Monday, Apr. 10, 1995

HANDS OF STONE, HEARTS OF GOLD

By Steve Wulf

THERE WERE THREE BUBBAS, TWO POOKIES, ONE Tookie, a Pork Chop, brothers Motorboat and Speedboat Jones, Ted Williams (no relation), Pete Rose (relation), an Evers, a Chance and a lot of stinkers. They came in sizes ridiculously large and incredibly small, ages old and older. They had worn the uniforms of the Brasschaat (Belgium) Braves and Melbourne (Australia) Monarchs. They gave up day jobs like stockbroker and bag boy and minister and fireman and even sportswriter. They all had the same dream, though, the same faint hope that they would appear in a major league box score for the first, or one last, time.

Call them what you will--replacement players, opportunists, scabs--but, hey, they spent six weeks of spring training playing hard and praying even harder. Each would receive $25,000 if he made the opening-day roster and his team actually played a game. But these guys weren't in it for the money, at least not so much as the warring parties were. A few days before the scheduled start of the season, the Florida Marlins' 38-year-old replacement first baseman, Rick Lancellotti, said, "It's like they gave us a Mercedes without the keys. But at least we got to sit in it."

At week's end, it was unclear whether the Seven Months' War is really over or whether The Baseball Encyclopedia would sprout 600 new names this week.

Eventually, the replacement players will be forgotten. They should be remembered, though, and maybe even thanked. They helped keep spring-training cities on life support, they made the major leaguers think twice about continuing their strike, and, most important, they turned back the clock to a time when the players ran everything out and signed everything put in front of them. Before the last spring-training game in Vero Beach, Florida, the mock Los Angeles Dodgers came out on the field and applauded the fans for their support. That's something you don't see every day--hell, any day--in the majors.

Crossing a picket line can indeed be morally repugnant. But this baseball strike wasn't exactly Matewan, not when the players, who average more than $1 million a year, weren't even willing to man their own picket lines. Ostensibly, the players were worried about security, but more probably, they were worried about having to sign a lot of autographs. Disdain for the public is one thing the owners and players have in common.
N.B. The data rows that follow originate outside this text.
(** C2: in AcrossChannels mode the element at (n, h, w, c) of the result is
    x[n,h,w,c] / (bias + alpha * sumSq)^beta, sumSq being the sum of the
    squares of x[n,h,w,c'] over the channels c' of
    [max(0, c - radius), min(C - 1, c + radius)]; the window holds exactly the
    channels of the tensor within radius of c (no wraparound, no padding); with
    C = 3 and radius 5 every window is [0, 2]; and on (1,1,1,3) = [1,2,3] with
    radius 1, bias 1, alpha 1, beta 0.5 the result is
    [1/sqrt 6, 2/sqrt 15, 3/sqrt 14]. *)
Theorem C2_across_channels_formula :
  (forall {num : Type} {arith : Numeric num} x N H W C buf r b a bt
          (e : Engine num),
      shape x = [N; H; W; C] ->
      store e !! dataId x = Some buf ->
      isNonNegativeInteger r = true ->
      exists t e' out,
        lrn x (Some r) (Some b) (Some a) (Some bt)
          (Some "acrossChannels"%string) e = (Ok t, e') /\
        shape t = [N; H; W; C] /\
        store e' !! dataId t = Some out /\
        forall n h w c,
          n < N -> h < H -> w < W -> c < C ->
          out !! offset H W C n h w c
          = Some
              (ndiv (at4 H W C buf n h w c)
                 (npow
                    (nadd (ofNumber b)
                       (nmul (ofNumber a)
                          (sum
                             (map (fun c' =>
                                     square (at4 H W C buf n h w (Z.to_nat c')))
                                (interval
                                   (Z.max 0 (Z.of_nat c - toInt r))
                                   (Z.min (Z.of_nat C - 1)
                                      (Z.of_nat c + toInt r)))))))
                    (ofNumber bt)))) /\
  (forall C r c c',
      In c' (acrossWindow C r c)
      <-> (0 <= c' < Z.of_nat C /\ Z.of_nat c - r <= c' <= Z.of_nat c + r)%Z) /\
  (forall c, c < 3 -> acrossWindow 3 5 c = [0; 1; 2]%Z) /\
  (exists t e',
      lrn t1113 (Some 1%Q) (Some 1%Q) (Some 1%Q) (Some (1 # 2)%Q)
        (Some "acrossChannels"%string) realEngine123 = (Ok t, e') /\
      shape t = [1; 1; 1; 3] /\
      store e' !! dataId t
      = Some [(1 / sqrt 6)%R; (2 / sqrt 15)%R; (3 / sqrt 14)%R]).
Proof.
  split; [| split; [| split]].
  - intros num arith x N H W C buf r b a bt e Hshape Hbuf Hrad.
    destruct (lrn_elements x N H W C buf r b a bt "acrossChannels"
                AcrossChannels e Hshape Hbuf Hrad eq_refl)
      as (t & e' & out & Hrun & Hsh & Hout & _ & Hel).
    exists t, e', out. split; [exact Hrun | split; [exact Hsh |]].
    split; [exact Hout |].
    intros n h w c Hn Hh Hw Hc. rewrite (Hel n h w c) by assumption.
    reflexivity.
  - apply In_acrossWindow.
  - intros c Hc.
    destruct c as [| [| [| c]]]; [reflexivity | reflexivity | reflexivity | lia].
  - exact across_real_example.
Qed.

(** The first element of the scenario, as the formula it is computed by. *)
Lemma C2_across_channels_on_t1113 :
  exists t e' out,
    lrn t1113 (Some 1%Q) (Some 1%Q) (Some 1%Q) (Some (1 # 2)%Q)
      (Some "acrossChannels"%string) engine123 = (Ok t, e') /\
    shape t = [1; 1; 1; 3] /\
    store e' !! dataId t = Some out /\
    out !! 0
    = Some (Div (Lit 1%Q)
              (Pow (Add (Lit 1%Q)
                      (Mul (Lit 1%Q)
                         (Add (Mul (Lit 1%Q) (Lit 1%Q))
                            (Mul (Lit 2%Q) (Lit 2%Q)))))
                 (Lit (1 # 2)%Q))).
Proof.
  destruct (proj1 C2_across_channels_formula Formula FormulaNumeric
              t1113 1 1 1 3 vec123 1%Q 1%Q 1%Q (1 # 2)%Q engine123
              eq_refl eq_refl eq_refl)
    as (t & e' & out & Hrun & Hsh & Hout & Hel).
  exists t, e', out. split; [exact Hrun | split; [exact Hsh |]].
  split; [exact Hout |].
  apply (Hel 0 0 0 0); lia.
Defined.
That contempt had a lot to do with the original, cynical concept of replacement ball. Let's put some has-beens and never-would-have-beens in major league uniforms and see what happens. Well, the fans stayed away--only so many of us remember Butch Metzger, a pitcher who resurfaced 17 years after his last major league appearance. And the baseball was pretty drab, with too many groundouts and too few extra-base hits. "Major leaguers have multiple tools," said Marlin pitcher-stockbroker Steve Fireovid. "Most of us have a tool." Tiger manager Sparky Anderson refused to watch it, and the Baltimore Orioles refused to play it, in part to preserve Cal Ripken's 2,009-game playing streak. But even people like Oakland A's manager Tony LaRussa were impressed with the replacements' efforts. "I might just videotape some of these games," said LaRussa, "and when the regular players get back, show them what it was like when they really wanted to play."

The replacements provided some comic relief, to be sure. There were Seattle Mariners who ate so much of the clubhouse food that manager Lou Piniella had to put them on a diet, and New York Yankees who had to be told it was not O.K. to wear their official hats and jackets to the shopping mall.

But the replacements provided inspiration as well. Dave Graybill, a fire fighter in Glendale, Arizona, and a Mariner replacement, rescued badly burned twin infants from a fire, then 10 hours later pitched two shutout innings. Another pitcher, Dave Shotkoski of the Atlanta Braves, was killed in West Palm Beach, Florida, during a robbery, but even his tragedy yielded a tale of heroism. Braves outfielder--cable installer Terry Blocker walked and talked his way through a bad neighborhood and eventually led police to a suspect.

The Marlins' promotional motto this spring was "You don't know them. They don't know you. But you share something in common: A Love for the Game." Perhaps nobody in baseball--real or replacement--has had that love tested more than Marty Clary, who was once a member of Atlanta's starting rotation and was scheduled to be the Marlins' opening-day starter. Clary's baseball travels have taken him to Parma, Italy, and Puebla, Mexico. It was while he was in Mexico last year that Clary, 33, and his wife suffered a senseless tragedy: their toddler son died after falling out of a third-floor window. "We took some time off to heal after my son's death," says Clary, "but my dream never died. I still have the desire, and the ability, I think, to pitch in the majors."